■ Aim of the exercise: Copy all the records exactly; the complete set is the expected result.
********************
(** [for field in fields: if test(payload[field]): raise ...] *)
Fixpoint each_field (fields : list string) (payload : dict) (bad : pyval → bool)
    (message : string → string) : result unit :=
  match fields with
  | [] => Ok tt
  | f :: fields =>
      reject_if (bad (dget f payload)) (message f);; each_field fields payload bad message
  end.

Definition is_version_one (v : pyval) : bool := match v with VInt n => n =? 1 | _ => false end.

Definition is_b64url_43 : string → bool := match_exactly 43 is_b64url.

(** [_decode_nonce], and the same test inside the payload check. *)
Definition _decode_nonce (value : string) : result string :=
  match b64_decode (value +:+ "=") with
  | Some raw =>
      reject_if (negb (String.length raw =? 32)%nat) "nonce must encode exactly 256 bits";; Ok raw
  | None => reject "invalid nonce"
  end.

Definition _attestation_uuid (v : pyval) : result unit :=
  match v with
  | VStr s =>
      n ← rewrap (λ c, bool_decide (c = ValueError)) AttestationContractError "invalid attestation_id" (uuid_parse s);
      reject_if (negb (bool_decide (uuid_version n = Some 7)) || negb (bool_decide (uuid_text n = s)))
        "attestation_id must be a canonical UUIDv7"
  | _ => reject "invalid attestation_id"
  end.

Definition _attestation_inventory (status missing : pyval) : result unit :=
  known ← py_in_set status (text_set ["complete"; "partial"]);
  match known, status, string_list missing with
  | true, VStr status, Some missing =>
      reject_if (negb (valid_inventory status missing)) "invalid inventory guard status/missing set"
  | _, _, _ => reject "invalid inventory guard status/missing set"
  end.

Definition MAX_ATTESTATION_TTL : Z := minutes 90.

Definition _validate_attestation_payload (payload : dict) : result (Z * Z) :=
  let item f := dget f payload in
  reject_if (negb (same_set (dkeys payload) attestation_fields)) "invalid exact-SHA attestation v1 payload shape";;
  each_field ["attestation_schema_version"; "execution_trust_policy_version";
      "execution_trust_attestation_authority_version"; "execution_trust_key_manifest_version";
      "inventory_guard_freshness_policy_version"] payload
    (λ v, negb (is_version_one v)) (λ f, "unsupported " +:+ f);;
  each_field ["key_manifest_generation_at_issuance"; "repository_id"; "head_generation"] payload
    (λ v, negb (is_str_where is_canonical_uint v)) (λ f, f +:+ " must be a canonical unsigned string");;
  each_field ["key_manifest_digest_at_issuance"; "public_key_fingerprint";
      "effective_writer_inventory_hash"; "request_linkage_hash"] payload
    (λ v, negb (is_str_where is_sha256 v)) (λ f, "invalid " +:+ f);;
  _attestation_uuid (item "attestation_id");;
  known ← py_in_set (item "algorithm") (text_set ["Ed25519"; "platform-native-P256"]);
  reject_if (negb known) "invalid attestation algorithm";;
  reject_if (negb (is_str_where is_key_id (item "key_id"))) "invalid key_id";;
  reject_if (negb (is_positive_int (item "key_version"))) "invalid key_version";;
  reject_if (negb (is_str_where is_repository (item "repository"))) "invalid exact repository";;
  reject_if (negb (is_positive_int (item "pr_number"))) "invalid pr_number";;
  reject_if (negb (is_str_where is_sha1 (item "head_sha"))) "invalid head_sha";;
  _attestation_inventory (item "inventory_guard_status") (item "missing_source_ids");;
  match item "nonce" with
  | VStr nonce =>
      reject_if (negb (is_b64url_43 nonce)) "nonce must be canonical unpadded base64url";;
      _decode_nonce nonce;;
      Ok tt
  | _ => reject "nonce must be canonical unpadded base64url"
  end;;
  _parse_utc (item "inventory_observed_at_at_issuance") "inventory_observed_at_at_issuance";;
  issued_at ← _parse_utc (item "issued_at") "issued_at";
  expires_at ← _parse_utc (item "expires_at") "expires_at";
  reject_if (negb (issued_at <? expires_at) || (MAX_ATTESTATION_TTL <? expires_at - issued_at))
    "attestation validity must be positive and at most 90 minutes";;
  Ok (issued_at, expires_at).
********************
■ Reply:
(** [for field in fields: if test(payload[field]): raise ...] *)
Fixpoint each_field (fields : list string) (payload : dict) (bad : pyval → bool)
    (message : string → string) : result unit :=
  match fields with
  | [] => Ok tt
  | f :: fields =>
      reject_if (bad (dget f payload)) (message f);; each_field fields payload bad message
  end.

Definition is_version_one (v : pyval) : bool := match v with VInt n => n =? 1 | _ => false end.

Definition is_b64url_43 : string → bool := match_exactly 43 is_b64url.

(** [_decode_nonce], and the same test inside the payload check. *)
Definition _decode_nonce (value : string) : result string :=
  match b64_decode (value +:+ "=") with
  | Some raw =>
      reject_if (negb (String.length raw =? 32)%nat) "nonce must encode exactly 256 bits";; Ok raw
  | None => reject "invalid nonce"
  end.

Definition _attestation_uuid (v : pyval) : result unit :=
  match v with
  | VStr s =>
      n ← rewrap (λ c, bool_decide (c = ValueError)) AttestationContractError "invalid attestation_id" (uuid_parse s);
      reject_if (negb (bool_decide (uuid_version n = Some 7)) || negb (bool_decide (uuid_text n = s)))
        "attestation_id must be a canonical UUIDv7"
  | _ => reject "invalid attestation_id"
  end.

Definition _attestation_inventory (status missing : pyval) : result unit :=
  known ← py_in_set status (text_set ["complete"; "partial"]);
  match known, status, string_list missing with
  | true, VStr status, Some missing =>
      reject_if (negb (valid_inventory status missing)) "invalid inventory guard status/missing set"
  | _, _, _ => reject "invalid inventory guard status/missing set"
  end.

Definition MAX_ATTESTATION_TTL : Z := minutes 90.

Definition _validate_attestation_payload (payload : dict) : result (Z * Z) :=
  let item f := dget f payload in
  reject_if (negb (same_set (dkeys payload) attestation_fields)) "invalid exact-SHA attestation v1 payload shape";;
  each_field ["attestation_schema_version"; "execution_trust_policy_version";
      "execution_trust_attestation_authority_version"; "execution_trust_key_manifest_version";
      "inventory_guard_freshness_policy_version"] payload
    (λ v, negb (is_version_one v)) (λ f, "unsupported " +:+ f);;
  each_field ["key_manifest_generation_at_issuance"; "repository_id"; "head_generation"] payload
    (λ v, negb (is_str_where is_canonical_uint v)) (λ f, f +:+ " must be a canonical unsigned string");;
  each_field ["key_manifest_digest_at_issuance"; "public_key_fingerprint";
      "effective_writer_inventory_hash"; "request_linkage_hash"] payload
    (λ v, negb (is_str_where is_sha256 v)) (λ f, "invalid " +:+ f);;
  _attestation_uuid (item "attestation_id");;
  known ← py_in_set (item "algorithm") (text_set ["Ed25519"; "platform-native-P256"]);
  reject_if (negb known) "invalid attestation algorithm";;
  reject_if (negb (is_str_where is_key_id (item "key_id"))) "invalid key_id";;
  reject_if (negb (is_positive_int (item "key_version"))) "invalid key_version";;
  reject_if (negb (is_str_where is_repository (item "repository"))) "invalid exact repository";;
  reject_if (negb (is_positive_int (item "pr_number"))) "invalid pr_number";;
  reject_if (negb (is_str_where is_sha1 (item "head_sha"))) "invalid head_sha";;
  _attestation_inventory (item "inventory_guard_status") (item "missing_source_ids");;
  match item "nonce" with
  | VStr nonce =>
      reject_if (negb (is_b64url_43 nonce)) "nonce must be canonical unpadded base64url";;
      _decode_nonce nonce;;
      Ok tt
  | _ => reject "nonce must be canonical unpadded base64url"
  end;;
  _parse_utc (item "inventory_observed_at_at_issuance") "inventory_observed_at_at_issuance";;
  issued_at ← _parse_utc (item "issued_at") "issued_at";
  expires_at ← _parse_utc (item "expires_at") "expires_at";
  reject_if (negb (issued_at <? expires_at) || (MAX_ATTESTATION_TTL <? expires_at - issued_at))
    "attestation validity must be positive and at most 90 minutes";;
  Ok (issued_at, expires_at).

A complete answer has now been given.